Byline: Kris Olson
An amendment to the state statute governing disturbances at school assemblies should have been applied retroactively to a juvenile, precluding him from being adjudicated delinquent, the Supreme Judicial Court decided Oct. 29.
On Feb. 16, 2018, while sitting with other boys at a school lunch table, the juvenile, Ashe A., made prank telephone calls to a help hotline and a television news station.
When speaking to the news station, Ashe A. said something like, "I didn't get my lunch; I feel like killing someone."
The news station contacted the police, and after a brief investigation, the calls were traced to Ashe A.'s phone, along with the phone of someone sitting with him.
By then, Ashe A. had been released from school for an unrelated reason. Because he was no longer inside the school, the school administration ordered the students, faculty and staff to shelter in place.
The shelter-in-place order remained in effect for about an hour, until both boys were located.
On Feb. 20, 2018, a complaint issued against Ashe A., charging him with disturbing a school assembly in violation of G.L.c. 272, 40. He was arraigned in the Juvenile Court on the same day.
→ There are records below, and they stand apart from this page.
Lemma stamp_server_ext self self' u t i :
  AgentManager.filesystem_mcp_name self = AgentManager.filesystem_mcp_name self' →
  AgentManager.workspace_root self = AgentManager.workspace_root self' →
  stamp_server W self u t i = stamp_server W self' u t i.
Proof.
  intros Hn Hw. unfold stamp_server, is_filesystem_server. by rewrite Hn, Hw.
Qed.

Lemma stamp_servers_ext self self' u t l acc :
  AgentManager.filesystem_mcp_name self = AgentManager.filesystem_mcp_name self' →
  AgentManager.workspace_root self = AgentManager.workspace_root self' →
  stamp_servers W self u t l acc = stamp_servers W self' u t l acc.
Proof.
  intros Hn Hw. revert acc. induction l as [|i l IH]; intros acc; [done|].
  simpl. rewrite (stamp_server_ext self self') by done.
  destruct (stamp_server W self' u t i); simpl; [apply IH|done].
Qed.

(** Provisioning reads two manager fields only. *)
Lemma load_mcp_server_ext self self' u configs t :
  AgentManager.filesystem_mcp_name self = AgentManager.filesystem_mcp_name self' →
  AgentManager.workspace_root self = AgentManager.workspace_root self' →
  load_mcp_server W self u configs t = load_mcp_server W self' u configs t.
Proof.
  intros Hn Hw. unfold load_mcp_server.
  destruct (load_configs W configs []); simpl; [|done].
  by apply stamp_servers_ext.
Qed.

Lemma session_tools_close_session u v agent_config σ :
  session_tools W u agent_config (close_session v σ) = session_tools W u agent_config σ.
Proof.
  unfold session_tools. apply load_mcp_server_ext; simpl;
    [|done]. apply (manager_fields_close_session v σ).
Qed.

Lemma create_session_creation u agent_config now σ :
  creation W u agent_config now σ (create_session W u agent_config now σ).
Proof.
  unfold create_session. rewrite create_session_prelude.
  destruct (truthy (AgentConfig.api_key agent_config)) eqn:Hk; simpl;
    [|by constructor].
  destruct (truthy (AgentConfig.model_name agent_config)) eqn:Hm; simpl;
    [|by constructor].
  pose proof (session_tools_close_session u u agent_config σ) as Ht.
  unfold session_tools in Ht at 1. rewrite Ht.
  destruct (session_tools W u agent_config σ) as [mcp_server|e] eqn:Hl;
    [|by econstructor].
  destruct (_create_agent_for_user W u agent_config mcp_server) as [agent|e] eqn:Ha;
    [|by econstructor].
  rewrite dom_objects_close_session. by econstructor.
Qed.

(** What [create_session] leaves in the store, by outcome. *)
Lemma create_session_registration u agent_config now σ :
  match create_session W u agent_config now σ with
  | (σ', Ok session) =>
      sessions σ' !! u = Some session
      ∧ (session ∉ dom (objects σ))
      ∧ ∃ agent, objects σ' !! session
                 = Some (UserSession.mk u agent_config (Some agent) now true (Some []))
  | (σ', Raise e) =>
      sessions σ' !! u = None ∧ dom (objects σ') = dom (objects σ)
  end.
Proof.
  destruct (create_session_creation u agent_config now σ); simpl;
    try (split; [apply sessions_close_session_eq|apply dom_objects_close_session]).
  split_and!.
  - unfold sessions; simpl. apply lookup_insert_eq.
  - apply is_fresh.
  - exists agent. apply lookup_insert_eq.
Qed.

(** C7. Session creation is all-or-nothing, step by step.  [create_session]
    returns exactly when both checks pass, [load_mcp_server] returns the tool
    servers and [_create_agent_for_user] returns the agent; the username is
    then bound to a newly allocated session holding the given configuration,
    that agent, an empty history, the current time as last-activity and the
    active flag.  When a check fails, when [load_mcp_server] raises, or when
    [_create_agent_for_user] raises (raised again as a [ValueError]),
    [create_session] raises, no session is bound to the username and no
    session object has been allocated. *)
Theorem create_session_all_or_nothing u agent_config now σ :
  match create_session W u agent_config now σ with
  | (σ', Ok session) =>
      sessions σ' !! u = Some session
      ∧ (session ∉ dom (objects σ))
      ∧ ∃ agent, objects σ' !! session
                 = Some (UserSession.mk u agent_config (Some agent) now true (Some []))
  | (σ', Raise e) =>
      sessions σ' !! u = None ∧ dom (objects σ') = dom (objects σ)
  end
  ∧ if truthy (AgentConfig.api_key agent_config) then
      if truthy (AgentConfig.model_name agent_config) then
        match load_mcp_server W (set_workspace_config agent_config (agent_manager σ))
                u (AgentConfig.mcp_configs agent_config) 100 with
        | Raise e =>
            (create_session W u agent_config now σ).2 = Raise e
            ∧ sessions (create_session W u agent_config now σ).1 !! u = None
        | Ok mcp_server =>
            match _create_agent_for_user W u agent_config mcp_server with
            | Raise e =>
                (create_session W u agent_config now σ).2
                = Raise (ValueError ("创建智能体失败: " +:+ str e))
                ∧ sessions (create_session W u agent_config now σ).1 !! u = None
            | Ok agent =>
                (create_session W u agent_config now σ).2
                = Ok (fresh (dom (objects σ)))
                ∧ sessions (create_session W u agent_config now σ).1 !! u
                  = Some (fresh (dom (objects σ)))
                ∧ objects (create_session W u agent_config now σ).1
                  !! fresh (dom (objects σ))
                  = Some (UserSession.mk u agent_config (Some agent) now true
                            (Some []))
            end
        end
      else
        (create_session W u agent_config now σ).2
        = Raise (ValueError "模型名称不能为空")
        ∧ sessions (create_session W u agent_config now σ).1 !! u = None
    else
      (create_session W u agent_config now σ).2
      = Raise (ValueError "API密钥不能为空")
      ∧ sessions (create_session W u agent_config now σ).1 !! u = None.
Proof.
  split; [apply create_session_registration|].
  change (load_mcp_server W (set_workspace_config agent_config (agent_manager σ))
            u (AgentConfig.mcp_configs agent_config) 100)
    with (session_tools W u agent_config σ).
  destruct (create_session_creation u agent_config now σ) as
    [Hk|Hk Hm|e Hk Hm Ht|l e Hk Hm Ht Ha|l a Hk Hm Ht Ha]; simpl;
    rewrite ?Hk, ?Hm, ?Ht, ?Ha.
  - split; [done|apply sessions_close_session_eq].
  - split; [done|apply sessions_close_session_eq].
  - split; [done|apply sessions_close_session_eq].
  - split; [done|apply sessions_close_session_eq].
  - split_and!; [done| |]; [unfold sessions; simpl|]; apply lookup_insert_eq.
Qed.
While Ashe A.'s case was pending, on April 13, 2018, the Legislature struck the former statute in its entirety and replaced it with a version that concludes "provided, however, that an elementary or secondary student shall not be adjudged a delinquent child for an alleged violation of this section for such conduct within school buildings or on school grounds or in the course of school-related events."
A judge in the Juvenile Court declined to apply the amended statute retroactively to Ashe A.'s conduct, and he was adjudicated delinquent in October 2018.
The SJC granted Ashe A's application for direct appellate review and concluded that the new statute should be applied retroactively to cases pending as of April 13, 2018.
In reaching that conclusion, the SJC explained that it was following principles of statutory construction described earlier this year inLazlo L. v. Commonwealth.